_YOUR GOAL_. Every line containing "zrange" should be identified and copied from the data below.

▶

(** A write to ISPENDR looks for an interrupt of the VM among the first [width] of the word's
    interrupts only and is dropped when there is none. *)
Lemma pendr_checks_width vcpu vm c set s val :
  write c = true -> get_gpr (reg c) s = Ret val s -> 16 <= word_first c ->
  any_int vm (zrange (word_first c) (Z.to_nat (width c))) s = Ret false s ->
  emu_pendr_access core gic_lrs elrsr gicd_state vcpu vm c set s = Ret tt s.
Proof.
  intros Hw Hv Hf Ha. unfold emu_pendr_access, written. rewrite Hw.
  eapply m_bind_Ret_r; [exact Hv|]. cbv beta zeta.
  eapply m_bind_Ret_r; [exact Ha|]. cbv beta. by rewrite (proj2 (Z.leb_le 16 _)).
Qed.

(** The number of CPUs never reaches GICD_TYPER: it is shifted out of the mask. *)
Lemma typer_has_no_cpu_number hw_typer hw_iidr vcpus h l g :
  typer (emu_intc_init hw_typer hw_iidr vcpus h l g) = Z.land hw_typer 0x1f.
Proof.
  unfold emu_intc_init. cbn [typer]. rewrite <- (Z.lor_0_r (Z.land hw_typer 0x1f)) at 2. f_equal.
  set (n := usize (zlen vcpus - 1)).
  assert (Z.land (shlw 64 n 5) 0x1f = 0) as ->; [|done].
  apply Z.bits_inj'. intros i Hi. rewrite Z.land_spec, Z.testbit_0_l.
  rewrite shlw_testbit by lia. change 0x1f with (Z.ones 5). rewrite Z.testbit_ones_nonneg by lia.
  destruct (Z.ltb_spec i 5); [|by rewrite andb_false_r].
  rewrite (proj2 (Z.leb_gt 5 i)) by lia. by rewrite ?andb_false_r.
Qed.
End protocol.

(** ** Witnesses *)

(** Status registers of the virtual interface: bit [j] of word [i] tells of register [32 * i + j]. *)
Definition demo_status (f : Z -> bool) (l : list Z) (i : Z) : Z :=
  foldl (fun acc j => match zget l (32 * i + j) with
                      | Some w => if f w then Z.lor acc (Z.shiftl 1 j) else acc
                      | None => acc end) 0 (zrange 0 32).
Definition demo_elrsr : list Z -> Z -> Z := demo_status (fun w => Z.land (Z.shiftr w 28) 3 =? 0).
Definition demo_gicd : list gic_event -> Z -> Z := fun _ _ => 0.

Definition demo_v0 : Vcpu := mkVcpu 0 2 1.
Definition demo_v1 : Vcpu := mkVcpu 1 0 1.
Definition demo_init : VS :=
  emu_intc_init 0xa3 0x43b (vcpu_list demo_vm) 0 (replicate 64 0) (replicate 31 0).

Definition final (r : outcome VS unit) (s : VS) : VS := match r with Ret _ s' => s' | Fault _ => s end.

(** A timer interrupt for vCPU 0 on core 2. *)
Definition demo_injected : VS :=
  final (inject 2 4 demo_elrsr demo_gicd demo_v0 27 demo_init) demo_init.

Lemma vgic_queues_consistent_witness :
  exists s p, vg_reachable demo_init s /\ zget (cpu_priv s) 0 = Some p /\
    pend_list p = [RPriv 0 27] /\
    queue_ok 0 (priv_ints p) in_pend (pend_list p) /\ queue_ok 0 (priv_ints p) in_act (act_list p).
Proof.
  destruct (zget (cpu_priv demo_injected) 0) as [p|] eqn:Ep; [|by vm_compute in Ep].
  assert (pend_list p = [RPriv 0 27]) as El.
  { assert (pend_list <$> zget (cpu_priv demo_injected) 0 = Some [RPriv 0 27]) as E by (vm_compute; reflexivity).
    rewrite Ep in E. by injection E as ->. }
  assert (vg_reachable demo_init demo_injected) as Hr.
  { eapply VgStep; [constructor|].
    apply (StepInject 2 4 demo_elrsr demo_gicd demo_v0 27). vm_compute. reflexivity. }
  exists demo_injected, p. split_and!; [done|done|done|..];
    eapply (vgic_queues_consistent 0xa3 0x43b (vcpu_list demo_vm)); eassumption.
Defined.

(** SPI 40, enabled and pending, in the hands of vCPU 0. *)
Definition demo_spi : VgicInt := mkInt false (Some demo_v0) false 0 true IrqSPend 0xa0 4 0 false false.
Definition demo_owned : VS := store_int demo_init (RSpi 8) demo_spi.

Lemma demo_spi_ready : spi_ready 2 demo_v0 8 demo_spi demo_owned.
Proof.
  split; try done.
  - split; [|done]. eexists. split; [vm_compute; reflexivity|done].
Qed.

◀

_OUTPUT OF THE TASK_.
  any_int vm (zrange (word_first c) (Z.to_nat (width c))) s = Ret false s ->
                      | None => acc end) 0 (zrange 0 32).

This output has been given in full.